Wednesday, December 30, 2009

Crushed

A joyful heart is good medicine, but a crushed spirit dries up the bones.
--Writer of Proverbs, Proverbs 17:22 (ESV)

I don't exactly remember when, but for at least several weeks now, I had run into a serious bout of depression.

I didn't realize it at first, but yesterday, when I was composing an entry for this blog (an entry, that obviously, I did not post) I came upon this surprising revelation. The list I had complied wasn't so much an inventory of warning signs; it was a blaring signal: Abby, you're depressed.

Yeesh.

I've had moments of being dark and broody, but this was different. I took no interest in anything about which I was passionate. It was coming to the point where it was debilitating. I slept for hours. I had little to no appetite. I was focused on busyness and work. I isolated myself and became disengaged from people.

Maybe now that I have had some time to think--or took the time to think--I was able to find out what had been bothering me. It wasn't easy, but to use a math analogy (!) I had to work the problem. Every problem has a solution; I just had to do the work.

Sidebar: I was a horrible math student, by the way. I wanted the answers to just appear. Logically, I could figure out what the answer should be, but I didn't do the work to actually produce the solution. And when it came to complex problems, I really did not--for the lack of a better term--do the math. There were many math tests that came back with the words, I know you know the answer. But you have to show the work. Sigh.

My heart was crushed. I told everyone I was fine, but really, I was heartbroken at the rush of critiques that came my way. I can live this life that I want to live, I can become this person I believe God wants me to be. My heart is a lot more resilient than I give it credit for.

Failure doesn't always mean defeat.

But first, I have to get out of this dreary cave I'm in and try again.

And that life that is laid out before us is filled with the glorious and the challenging.
--Hal Sparks, Thoughts on Summer

I think I can. I think I can.
--Watty Piper's The Little Engine That Could

Tuesday, December 29, 2009

Resolve

Dear Heart,

It's all right for you to feel every once in awhile. I promise.

I'll try not to hide in my work, cloak you in busyness, or needlessly avoid what ails you until you burst at the seams just to get my attention. I'll try not to let worry plague you. I wanted to have a life, and we should be able to live it.

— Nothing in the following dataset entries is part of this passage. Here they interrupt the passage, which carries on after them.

(* ===== verification/DynText.v ===== *)
(** * Dynamic code: nacl_text.c

    The shared-memory region between the static text and the data, the sorted
    table of loaded code regions, and the insertion of validated code.

    The shared memory object is used through its virtual table: the class [Shm]
    gives the results of its constructor, Map and UnmapUnsafe.  NaClDescImcShm,
    modelled in GioShm.v, implements it ([ImcShm_Shm] in DynCode.v).  The code
    copy, the pages of the object as the runtime sees them through a writable
    mapping, and the visible pages are parts of one [memory]. *)

From S2P Require Import Prelude Effects Rounding Bytes MemObj Vmmap DynArray Policy App HostDesc.
From S2P Require Import Elf Memory AddrSpace Validate.

Class Shm := {
  shm_AllocCtor : Z -> option Z;             (* size: the descriptor, or failure *)
  shm_Map : Z -> Z -> Z -> Z -> Z -> Z -> Z; (* descriptor, addr, len, prot, flags, offset *)
  shm_UnmapUnsafe : Z -> Z -> Z -> Z;        (* descriptor, addr, len *)
}.

Definition kMinDynamicRegionsAllocated : Z := 32.
Definition kBitsPerByte : Z := 8.
Definition sizeof_NaClDynamicRegion : Z := 24.
Definition sizeof_NaClDescImcShm : Z := 48.
Definition NACL_HALT_LEN : Z := 1.

(** ** Bitmaps *)

Definition BitmapAllocate `{Host} (indexes : Z) : option (list Z) :=
  let byte_count := u32 (indexes + kBitsPerByte - 1) / kBitsPerByte in
  if malloc_ok byte_count then Some (replicate (Z.to_nat byte_count) 0) else None.

Definition BitmapIsBitSet (bitmap : list Z) (index : Z) : M bool :=
  b ← load bitmap (Z.to_nat (index / kBitsPerByte));
  mret (negb (Z.land b (Z.shiftl 1 (index mod kBitsPerByte)) =? 0)).

Definition BitmapSetBit (bitmap : list Z) (index : Z) : M (list Z) :=
  let i := Z.to_nat (index / kBitsPerByte) in
  b ← load bitmap i;
  store bitmap i (u8 (Z.lor b (Z.shiftl 1 (index mod kBitsPerByte)))).

Definition NaClFillMemoryRegionWithHalt (m : memory) (start size : Z) : M memory :=
  _ ← check (size mod NACL_HALT_LEN =? 0) "!(size % NACL_HALT_LEN)";
  mret (mem_fill m start size NACL_HALT_OPCODE).

(** ** The region table *)

(** The binary search: halve until at most 17 candidates are left. *)
Fixpoint ClosestLEQ_search (fuel : nat) (rs : list NaClDynamicRegion) (ptr : Z) (begin_ end_ : nat) : M (nat * nat) :=
  if (begin_ + 16 + 1 <? end_)%nat then
    match fuel with
    | O => fail OutOfFuel
    | S fuel' =>
        let mid := (begin_ + (end_ - begin_) / 2)%nat in
        r ← load rs mid;
        if rg_start r <=? ptr then ClosestLEQ_search fuel' rs ptr mid end_
        else ClosestLEQ_search fuel' rs ptr begin_ mid
    end
  else mret (begin_, end_).

(** The linear scan over [n] more candidates. *)
Fixpoint ClosestLEQ_scan (n : nat) (rs : list NaClDynamicRegion) (ptr : Z) (begin_ : nat) : M nat :=
  match n with
  | O => mret begin_
  | S n' =>
      r ← load rs (begin_ + 1)%nat;
      if rg_start r <=? ptr then ClosestLEQ_scan n' rs ptr (begin_ + 1)%nat else mret begin_
  end.

(** The index of the region, [None] for NULL. *)
Definition NaClDynamicRegionFindClosestLEQ (rs : list NaClDynamicRegion) (ptr : Z) : M (option nat) :=
  let num := length rs in
  if (num =? 0)%nat then mret None
  else
    last ← load rs (num - 1)%nat;
    if rg_start last <=? ptr then mret (Some (num - 1)%nat)
    else
      first ← load rs 0%nat;
      if ptr <? rg_start first then mret None
      else
        '(b, e) ← ClosestLEQ_search num rs ptr 0 num;
        b ← ClosestLEQ_scan (e - b - 1) rs ptr b;
        mret (Some b).

Definition NaClDynamicRegionFind (rs : list NaClDynamicRegion) (ptr size : Z) : M (option nat) :=
  p ← NaClDynamicRegionFindClosestLEQ rs (u64 (ptr + size - 1));
  match p with
  | None => mret None
  | Some i =>
      r ← load rs i;
      mret (if ptr <? u64 (rg_start r + rg_size r) then Some i else None)
  end.

(** Scroll from [rs], the part of the table at the predecessor, to the
    insertion point, then swap the item through to the end. *)
Fixpoint Region_shift (item : NaClDynamicRegion) (rs : list NaClDynamicRegion) : list NaClDynamicRegion :=
  match rs with
  | [] => [item]
  | t :: rs' => item :: Region_shift t rs'
  end.

Fixpoint Region_insert (item : NaClDynamicRegion) (rs : list NaClDynamicRegion) : list NaClDynamicRegion :=
  match rs with
  | [] => Region_shift item []
  | r :: rs' => if rg_start r <? rg_start item then r :: Region_insert item rs' else Region_shift item rs
  end.

Section Dynamic.
Context `{Host} `{Shm} `{Validator}.

Definition NaClDynamicRegionCreate (nap : NaClApp) (start size : Z) : M (NaClApp * bool) :=
  let item := mkRegion start size (-1) in
  let rs := dynamic_regions nap in
  nap ← (if dynamic_regions_allocated nap =? Z.of_nat (length rs) then
           let n := dynamic_regions_allocated nap * 2 in
           let n := if n <? kMinDynamicRegionsAllocated then kMinDynamicRegionsAllocated else n in
           if malloc_ok (u64 (sizeof_NaClDynamicRegion * n))
           then mret (nap <| dynamic_regions_allocated := n |>)
           else fail (LogFatal "NaClDynamicRegionCreate: realloc failed")
         else mret nap);
  p ← NaClDynamicRegionFindClosestLEQ rs (u64 (start + size - 1));
  conflict ← match p with
             | None => mret false
             | Some i => r ← load rs i; mret (start <? u64 (rg_start r + rg_size r))
             end;
  if (conflict : bool) then mret (nap, false)
  else
    let k := default 0%nat p in
    mret (nap <| dynamic_regions := take k rs ++ Region_insert item (drop k rs) |>, true).

Definition NaClDynamicRegionDelete (nap : NaClApp) (i : nat) : M NaClApp :=
  let rs := delete i (dynamic_regions nap) in
  let n := dynamic_regions_allocated nap in
  let nap := nap <| dynamic_regions := rs |> in
  if (kMinDynamicRegionsAllocated <? n) && (Z.of_nat (length rs) <? n / 4) then
    if malloc_ok (u64 (sizeof_NaClDynamicRegion * (n / 2)))
    then mret (nap <| dynamic_regions_allocated := n / 2 |>)
    else fail (LogFatal "NaClDynamicRegionCreate: realloc failed")
  else mret nap.

(** ** Copying code

    A write of a 32-bit word. *)
Definition copy_word (m : memory) (dest src : Z) : memory := mem_write m dest (mem_read m src 4).

(** [n] words are left. *)
Fixpoint CopyBundleTails_loop (n : nat) (m : memory) (dest src bundle_mask : Z) : memory :=
  match n with
  | O => m
  | S n' =>
      let m := if negb (Z.land dest bundle_mask =? 0) then copy_word m dest src else m in
      CopyBundleTails_loop n' m (dest + 4) (src + 4) bundle_mask
  end.

(** [size] is an [int32_t]: with a negative one no word is copied. *)
Definition CopyBundleTails (m : memory) (dest src size bundle_size : Z) : M memory :=
  _ ← check (0 =? Z.land dest 3) "0 == ((uintptr_t) dest & 3)";
  mret (CopyBundleTails_loop (Z.to_nat ((size + 3) / 4)) m dest src (bundle_size - 1)).

(** [n] bundles are left. *)
Fixpoint CopyBundleHeads_loop (n : nat) (m : memory) (dest src bundle_size : Z) : memory :=
  match n with
  | O => m
  | S n' => CopyBundleHeads_loop n' (copy_word m dest src) (dest + bundle_size) (src + bundle_size) bundle_size
  end.

Definition CopyBundleHeads (m : memory) (dest src size bundle_size : Z) : M memory :=
  _ ← check (0 =? Z.land dest 3) "0 == ((uintptr_t) dest & 3)";
  mret (CopyBundleHeads_loop (Z.to_nat ((size + bundle_size - 1) / bundle_size)) m dest src bundle_size).

(** [size] is a [uint32_t] here, converted for the call of CopyBundleTails. *)
Definition CopyCodeSafelyInitial (m : memory) (dest src size bundle_size : Z) : M memory :=
  m ← CopyBundleTails m dest src (i32 size) bundle_size;
  CopyBundleHeads m dest src size bundle_size.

I resolve to take better care of you. I resolve to not ignore you when you are broken, disappointed, or wounded. I resolve to feed you with joy, care, and thanksgiving.

There is a heart in this hollow tin chest. And you belong to me. Precious God, may you guard this heart with the presence of your peace.

Love,
Me

Do not be anxious about anything, but in everything by prayer and supplication with thanksgiving let your requests be made known to God. And the peace of God, which surpasses all understanding, will guard your hearts and your minds in Christ Jesus.
--Paul, Philippians 4:6-7 (ESV)

And reaching out my weary hand I pray that you understand You're the only one who's faithful to me. You're the only one who's faithful to me.